The production’s noticeably more lavish too. Whereas in …Camp, Randle had to content himself with wrecking a billiard table, here he gets a whole hospital set to destroy with a paint cart. Most fancy of all is a weird interlude set in a mansion the nefarious cousin is trying to convince Randle is haunted, with all manner of flying knives and booby traps, culminating in Randle being levitated in a coffin by a gigantic magnet. Special effects, yet!

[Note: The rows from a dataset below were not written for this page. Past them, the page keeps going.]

(* ===== verification/Boot.v ===== *)
(** * The boot loader (HW3/bootmain.c)

    [bootmain] reads the kernel, an ELF file that starts in sector 1 of the
    disk, into physical memory and gives the entry point to jump to.  The disk
    controller is the class of [Ide] with laws for polling: the loader runs
    without interrupts.  The theorem says which images it loads as their
    headers ask. *)

From stdpp Require Import base numbers list strings.
From Stdlib Require Import ZArith Lia.
From S2P Require Import Prelude CStrings Fs FsDirs Mp Disk Ide Exec.

Open Scope Z_scope.

Definition SECTSIZE : Z := 512.

(** What the controller promises a driver that polls: the drive shows within
    [patience] polls that it is ready, and a read command makes the sector it
    names the next data. *)
Class PolledOk (W : Type) `{!Controller W} := {
  p_ready : nat -> option block -> W -> Prop;
  p_settled : option block -> W -> Prop;
  p_sector k x w n : p_ready k x w -> block_ok (sector w 0 n);
  p_poll k x w :
    p_ready k x w -> exists r w', inb 0x1f7 w = (r, w') /\ same_sectors w w' /\
      ((drive_ready r = true /\ p_settled x w') \/
       (drive_ready r = false /\ exists k', k = S k' /\ p_ready k' x w'));
  p_command w l0 l1 l2 l3 :
    p_settled None w -> is_byte l0 -> is_byte l1 -> is_byte l2 -> 0 <= l3 < 16 ->
    let w' := outb 0x1f7 0x20 (outb 0x1f6 (0xe0 + l3) (outb 0x1f5 l2 (outb 0x1f4 l1 (outb 0x1f3 l0 (outb 0x1f2 1 w))))) in
    same_sectors w w' /\
    p_ready patience (Some (sector w 0 (l0 + 256 * l1 + 65536 * l2 + 16777216 * l3))) w';
  p_data w x :
    p_settled (Some x) w -> exists w', insl 0x1f0 (SECTSIZE / 4) w = (x, w') /\
      same_sectors w w' /\ p_ready patience None w'
}.

(** ** The loader *)

Section loader.
Context {W : Type} `{!Controller W}.

Record machine := MkMachine { memory : mem; ctl : W }.

Definition out (port v : Z) : M machine unit := modify (fun s => MkMachine (memory s) (outb port (u8 v) (ctl s))).

(** [while((inb(0x1F7) & 0xC0) != 0x40);] *)
Fixpoint waitdisk_loop (k : nat) : M machine unit :=
  match k with
  | O => diverge
  | S k' => fun s =>
      let '(r, w) := inb 0x1f7 (ctl s) in
      if Z.land r 0xC0 =? 0x40 then Ok tt (MkMachine (memory s) w)
      else waitdisk_loop k' (MkMachine (memory s) w)
  end.

Definition waitdisk : M machine unit := waitdisk_loop (S patience).

Definition readsect (dst offset : Z) : M machine unit :=
  waitdisk;;
  out 0x1F2 1;;
  out 0x1F3 offset;;
  out 0x1F4 (Z.shiftr offset 8);;
  out 0x1F5 (Z.shiftr offset 16);;
  out 0x1F6 (Z.lor (Z.shiftr offset 24) 0xE0);;
  out 0x1F7 0x20;;
  waitdisk;;
  modify (fun s => let '(x, w) := insl 0x1F0 (SECTSIZE / 4) (ctl s) in MkMachine (place x dst (memory s)) w).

Despite all this, something falls short of the previous entries, and it’s the most important aspect of all – the use that’s made of Randle himself. While there’s less dead dramatic exposition than before, what comedy there is has little of the joy of the best of the Somewhere… routines. The set pieces are mostly bog-standard, paintbrush in face slapstick, iffy ensemble floundering instead of Randle and Young’s deft acrobatics. And the unremarkable Aubrey really is second banana, in a way Korris and Young never were. Still, everything ends with a big concert once more, this time a big band parody, courtesy Frank Randle and his Ravishing Tankbusting Refugees. It’s huge in scale – the whole bandstand collapses – but there’s little of Randle’s personal stamp on proceedings, although we do get to hear Rachmaninov’s Prelude in A# Minor played on a banjolele.